Brucellosis is considered to be a zoonotic infection
with a predominant
incidence in most parts of Iran that may even simply involve diagnostic
laboratory personnel. In the present study, we apply matrix-assisted
laser desorption/ionization-time-of-flight mass spectrometry (MALDI-TOF
MS) for rapid and reliable discrimination of Brucella abortus and Brucella melitensis, based on proteomic mass
patterns from chemically treated whole-cell analyses. Biomarkers of
the low molecular weight proteome in the MALDI-TOF MS spectra were
assigned to conserved ribosomal and structural protein families that
were found in genome assemblies of B. abortus and B. melitensis in the NCBI database. Significant protein
mass signals successfully mapped to ribosomal proteins and structural
proteins, such as integration host factor subunit alpha, cold-shock
proteins, HU family DNA-binding protein, ATP synthase subunit C, and
GNAT family N-acetyltransferase, with specific biomarker peaks that
have been identified for each virulent and vaccine strain.
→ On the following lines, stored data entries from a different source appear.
Lemma find_statistics_NoDup db : NoDup (d_keys (find_statistics db [])).
Proof.
  unfold find_statistics. apply (d_NoDup_update_all (fun (v : nat * nat) (o : option stat) =>
    Stat (average_runtime (default no_stat o)) (Some (nat_rate (fst v) (snd v))) (Some (snd v)))).
  apply (d_NoDup_update_all (fun (v : Q * nat) (o : option stat) =>
    Stat (Some (nat_div (fst v) (snd v))) (success_rate (default no_stat o)) (st_count (default no_stat o)))).
  constructor.
Qed.

Lemma find_statistics_of_runs db : Forall of_runs (find_statistics db []).
Proof.
  apply Forall_forall. intros [name s] Hin. apply d_elem_get in Hin; [|apply find_statistics_NoDup].
  rewrite find_statistics_get in Hin. unfold of_runs. cbn [snd].
  destruct (runs_of name (concat db)) as [|p ps] eqn:Hr; [done|]. exists (p :: ps). by simplify_eq.
Qed.

(** ** Lemmas: recovery and test sets *)

Lemma cuts_spec pat s pre post : (pre, post) ∈ cuts pat s -> s = pre +:+ pat +:+ post.
Proof.
  revert pre. induction s as [|c s IH]; intros pre; cbn [cuts]; rewrite elem_of_app; intros [Hin|Hin].
  - destruct (strip_prefix pat EmptyString) eqn:E; [|by apply elem_of_nil in Hin].
    apply list_elem_of_singleton in Hin. simplify_eq. rewrite sapp_nil. by apply strip_prefix_Some.
  - by apply elem_of_nil in Hin.
  - destruct (strip_prefix pat (String c s)) eqn:E; [|by apply elem_of_nil in Hin].
    apply list_elem_of_singleton in Hin. simplify_eq. rewrite sapp_nil. by apply strip_prefix_Some.
  - apply list_elem_of_fmap in Hin as ([pre' post'] & [= -> ->] & Hin). rewrite sapp_cons. f_equal. by apply IH.
Qed.

Lemma span_digits_all s : sall is_digit s = true -> span_digits s = (s, EmptyString).
Proof.
  induction s as [|c s IH]; [done|]. cbn [sall span_digits]. rewrite andb_true_iff. intros [-> Hs].
  by rewrite IH.
Qed.

Lemma find_digits_here key d : key <> EmptyString -> d <> EmptyString -> sall is_digit d = true ->
  find_digits key (key +:+ d) = Some d.
Proof.
  intros Hk Hd Hs. destruct key as [|c key]; [done|]. rewrite sapp_cons. cbn [find_digits].
  rewrite <-sapp_cons, strip_prefix_app, span_digits_all by done. by destruct d.
Qed.

Lemma str_int_nonneg z : (0 <= z)%Z -> str_int z = pretty (Z.to_N z).
Proof. intros Hz. unfold str_int. by destruct z as [|p|p]; [..|lia]. Qed.

Lemma find_report_field key z : key <> EmptyString -> (0 <= z)%Z ->
  res_of_option IndexError (find_digits key (key +:+ str_int z)) ≫= py_int = Ok z.
Proof.
  intros Hk Hz. rewrite str_int_nonneg by done.
  rewrite find_digits_here by (done || apply pretty_N_nonempty || apply pretty_N_digits).
  simpl. rewrite py_int_pretty, Z2N.id by done. done.
Qed.

Lemma field_no_newline key z : scontains "010"%char key = false -> (0 <= z)%Z ->
  scontains "010"%char (key +:+ str_int z) = false.
Proof.
  intros Hk Hz. rewrite scontains_app, Hk, str_int_nonneg by done.
  apply digits_no_newline, pretty_N_digits.
Qed.

(** The runner reads what [setup] reports. *)
Lemma parse_report_setup min_nodes max_nodes : (0 <= min_nodes)%Z -> (0 < max_nodes)%Z ->
  parse_report (report_and_quit min_nodes (Some max_nodes)) = Ok (min_nodes, max_nodes).
Proof.
  intros H0 H1. unfold parse_report, report_and_quit. rewrite (proj2 (Z.eqb_neq max_nodes 0)) by lia.
  rewrite splitlines_print by (repeat constructor; apply field_no_newline; (done || lia)).
  pose proof (find_report_field "min_nodes=" min_nodes ltac:(done) H0) as Hmin.
  pose proof (find_report_field "max_nodes=" max_nodes ltac:(done) ltac:(lia)) as Hmax.
  destruct (find_digits "min_nodes=" _) as [a|]; [|done]. cbn in Hmin. cbn [res_of_option]. mred.
  rewrite Hmin. destruct (find_digits "max_nodes=" _) as [b|]; [|done]. cbn in Hmax. cbn [res_of_option]. by rewrite Hmax.
Qed.

Lemma parse_report_no_max min_nodes : (0 <= min_nodes)%Z ->
  parse_report (report_and_quit min_nodes None) = Raise (ValueError "not enough values to unpack").
Proof.
  intros H0. unfold parse_report, report_and_quit.
  by rewrite splitlines_print by (repeat constructor; apply field_no_newline; (done || lia)).
Qed.

Section generate_theory.
Context (report : string -> res string) (n_vms : Z) (limits : string -> Z * Z).
Context (reported : forall t, report t = Ok (report_and_quit (fst (limits t)) (Some (snd (limits t))))).
Context (limits_ok : forall t, (0 <= fst (limits t) <= snd (limits t) /\ 0 < snd (limits t))%Z).

(** The tests to run on [vms] machines *)
Definition suits (vms : Z) (t : string) : Prop :=
  (fst (limits t) <= n_vms /\ Z.min n_vms (snd (limits t)) = vms)%Z.
#[local] Instance suits_dec vms t : Decision (suits vms t).
Proof. unfold suits. apply _. Defined.

Lemma place_test_reported t d : place_test report n_vms t d =
  Ok (if decide (suits (Z.min n_vms (snd (limits t))) t) then
        d_set (Z.min n_vms (snd (limits t)))
          (default [] (d_get (Z.min n_vms (snd (limits t))) d) ++ [t]) d
      else d).
Proof.
  destruct (limits_ok t). unfold place_test. rewrite reported. mred.
  rewrite parse_report_setup by lia. destruct (Z.leb_spec (fst (limits t)) n_vms).
  - rewrite decide_True by done. by destruct (d_get _ d).
  - rewrite decide_False; [done|]. unfold suits. lia.
Qed.

Lemma place_tests_reported tests d : NoDup (d_keys d) -> Forall (fun p => snd p <> []) d ->
  exists d', place_tests report n_vms tests d = Ok d' /\ NoDup (d_keys d') /\
    Forall (fun p => snd p <> []) d' /\
    forall vms, default [] (d_get vms d') = default [] (d_get vms d) ++ filter (suits vms) tests.
Proof.
  revert d. induction tests as [|t tests IH]; intros d Hnd Hne.
  - exists d. split_and!; [done..|]. intros vms. by rewrite app_nil_r.
  - cbn [place_tests]. rewrite place_test_reported. mred. case_decide as Hs.
    + set (u := Z.min n_vms (snd (limits t))) in *. set (ts := default [] (d_get u d) ++ [t]).
      destruct (IH (d_set u ts d)) as (d' & -> & Hnd' & Hne' & Hget); [by apply d_set_NoDup| |].
      { apply d_set_Forall; [done|]. intros ? _. unfold ts. by destruct (default [] _). }
      exists d'. split_and!; [done..|]. intros vms. rewrite Hget, d_get_set.
      destruct (decide (vms = u)) as [->|Hv].
      * rewrite filter_cons_True by done. simpl. unfold ts. by rewrite <-app_assoc.
      * rewrite filter_cons_False; [done|]. unfold suits. naive_solver.
    + destruct (IH d Hnd Hne) as (d' & -> & Hnd' & Hne' & Hget). exists d'. split_and!; [done..|].
      intros vms. rewrite Hget, filter_cons_False; [done|]. unfold suits in *. lia.
Qed.
End generate_theory.

(** ** Properties *)

(** C30: when the machines can be prepared and cleaned up, the nested loops run
    exactly the eligible tests - those not excluded and not among the first
    [num_skip], each on its machines - in order, up to the first failure
    unless told to keep going; the number of tests run and passed, the last
    result of each test and the exit code are those of the tests run. *)
Theorem run_tests_runs_the_eligible_tests rwp prepare cleanup exclude_tests keep_going num_skip
    all_vm_names test_sets :
  (forall i, prepare i = Ok tt) -> (forall i, cleanup i = Ok tt) ->
  let ex := executed rwp keep_going 0 (eligible exclude_tests num_skip all_vm_names test_sets) in
  run_tests rwp prepare cleanup exclude_tests keep_going num_skip all_vm_names test_sets =
  Ok (expected_exit keep_going ex, record_runs ex [], count_passed ex, length ex).
Proof.
  intros Hp Hc ex. unfold run_tests, ex, eligible. rewrite run_list_not_excluded.
  set (l := filter _ (scheduled all_vm_names test_sets)).
  assert (Hl : Forall (fun p => fst p ∉ exclude_tests) l).
  { apply Forall_forall. intros p [Hx _]%list_elem_of_filter. done. }
  unfold run_start. rewrite run_list_skip by (done || lia). rewrite Nat.sub_0_r.
  destruct (decide (num_skip <= length l)).
  - rewrite Nat.min_l by lia. rewrite run_list_run by (apply Hp || apply Hc || by apply Forall_drop
      || (simpl; lia)). mred. unfold run_result. cbn [num_total results num_successful].
    set (e := executed _ _ _ _). simpl. unfold expected_exit.
    destruct (forallb run_passed e) eqn:Ha; [|by destruct keep_going].
    destruct keep_going; [done|]. destruct (last e) as [[t [k o]]|] eqn:Hlast; [|done].
    rewrite forallb_forall in Ha. specialize (Ha (t, (k, o))). unfold run_passed in Ha. simpl in Ha.
    rewrite Ha; [done|]. apply list_elem_of_In, last_Some_elem_of. done.
  - rewrite drop_ge by lia. simpl. unfold expected_exit. by destruct keep_going.
Qed.

(** the statistics have an entry exactly for the tests that were run: its
    count is the number of runs, its success rate the number of runs with exit
    code 0 over that number, and its average run time that of those runs
    alone, or absent when none succeeded. *)
Theorem find_statistics_of_every_test result_db name :
  d_get name (find_statistics result_db []) =
  match runs_of name (concat result_db) with [] => None | ps => Some (stat_of ps) end.
Proof. apply find_statistics_get. Qed.

(** [analyze] never fails to compare two entries, although a test that never
    succeeded has no average: it lists every entry of the statistics once,
    best success rate first and, among equal rates, slowest first, and every
    rate is between 0 and 1. *)
Theorem analyze_sorts_the_statistics result_db :
  exists l, analyze result_db = Ok l /\
    Permutation l (find_statistics result_db []) /\ StronglySorted not_before l /\
    forall name s r, (name, s) ∈ l -> success_rate s = Some r -> (0 <= r <= 1)%Q.
Proof.
  pose proof (find_statistics_of_runs result_db) as Hw.
  destruct (sort_desc_spec _ [] Hw) as (l & Hl & Hp & Hs); [constructor..|].
  rewrite app_nil_r in Hp. exists l. split_and!; [done..|]. intros name s r Hin Hr.
  rewrite <-Hp in Hw. rewrite Forall_forall in Hw. specialize (Hw _ Hin).
  destruct (key_lt_of_runs _ _ Hw Hw) as (ra & _ & Hra & _ & Hb & _). simpl in Hra. by simplify_eq.
Qed.

(** from the reports [setup] prints for tests with both limits, the runner
    puts every test it can run in exactly one set, in the order given, and no
    empty set: the tests of a set are those whose limits select its number of
    machines, and [setup] accepts that number of hosts for each of them. *)
Theorem generated_sets_suit_setup report n_vms limits tests :
  (forall t, report t = Ok (report_and_quit (fst (limits t)) (Some (snd (limits t))))) ->
  (forall t, 0 <= fst (limits t) <= snd (limits t) /\ 0 < snd (limits t))%Z ->
  exists sets, generate_test_set report n_vms tests = Ok sets /\ NoDup (map fst sets) /\
    (forall vms ts, (vms, ts) ∈ sets ->
      ts <> [] /\ ts = filter (suits n_vms limits vms) tests /\
      forall t hosts, t ∈ ts -> Z.of_nat (length hosts) = vms ->
        check_hosts (fst (limits t)) (Some (snd (limits t))) false hosts = Ok tt) /\
    (forall t, t ∈ tests -> (fst (limits t) <= n_vms)%Z -> exists vms ts, (vms, ts) ∈ sets /\ t ∈ ts).
Proof.
  intros Hr Hl.
  destruct (place_tests_reported report n_vms limits Hr Hl tests []) as (d & Hd & Hnd & Hne & Hget);
    [constructor..|]. exists d. split_and!; [done..| |].
  - intros vms ts Hin. rewrite Forall_forall in Hne. specialize (Hne _ Hin). simpl in Hne.
    specialize (Hget vms). rewrite (d_elem_get _ _ _ Hnd Hin) in Hget. simpl in Hget.
    split_and!; [done|done|]. intros t hosts Ht Hh. rewrite Hget in Ht.
    apply list_elem_of_filter in Ht as [[H1 H2] _]. rewrite check_hosts_spec, Hh. specialize (Hl t).
    rewrite (proj2 (Z.leb_le _ vms)), (proj2 (Z.leb_le vms _)) by lia. done.
  - intros t Ht Hn. set (vms := Z.min n_vms (snd (limits t))). specialize (Hget vms).
    assert (Hin : t ∈ default [] (d_get vms d)) by (rewrite Hget; simpl; by apply list_elem_of_filter).
    destruct (d_get vms d) as [ts|] eqn:Hv; [|by apply elem_of_nil in Hin].
    exists vms, ts. split; [by apply d_get_elem|done].
Qed.

(** one test without an upper limit is enough for the runner to fail on
    the whole list: its report has a single line. *)
Theorem unlimited_test_aborts_the_runner report n_vms t min_nodes limits before after :
  (forall t', t' ∈ before -> report t' =
    Ok (report_and_quit (fst (limits t')) (Some (snd (limits t'))))) ->
  (forall t', t' ∈ before -> 0 <= fst (limits t') /\ 0 < snd (limits t'))%Z ->
  report t = Ok (report_and_quit min_nodes None) -> (0 <= min_nodes)%Z ->
  generate_test_set report n_vms (before ++ t :: after) =
    Raise (ValueError "not enough values to unpack").
Proof.
  intros Hb Hl Ht H0. unfold generate_test_set. generalize ([] : dict Z (list string)).
  induction before as [|b before IH]; intros d.
  - cbn [app place_tests]. unfold place_test. rewrite Ht. mred. by rewrite parse_report_no_max.
  - cbn [app place_tests]. unfold place_test at 1. rewrite Hb by by left. mred.
    destruct (Hl b) as [H1 H2]; [by left|]. rewrite parse_report_setup by lia.
    assert (Hi : forall d : dict Z (list string), place_tests report n_vms (before ++ t :: after) d =
      Raise (ValueError "not enough values to unpack")).
    { intros d'. apply IH; intros t' Hin; [apply Hb|apply Hl]; by right. }
    destruct (_ <=? _)%Z; [|apply Hi]. destruct (d_get _ d); apply Hi.
Qed.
Web-accessible
bioinformatics algorithms, with a robust data analysis workflow, followed
by ribosomal and structural protein mapping, significantly enhanced
the reliable assignment of key proteins and accurate identification
of Brucella species. Furthermore, clinical samples
were analyzed to confirm the most dominant protein biomarker candidates
and their relevance for the identifications of B. melitensis and B. abortus. With proper optimization, we envision
that the presented MALDI-TOF MS proteomics analyses, coupled with
special usage of bioinformatics, could be used as a cost-efficient
strategy for the diagnostics of brucellosis and introduce a reliable
identification protocol for species of dangerous bacteria.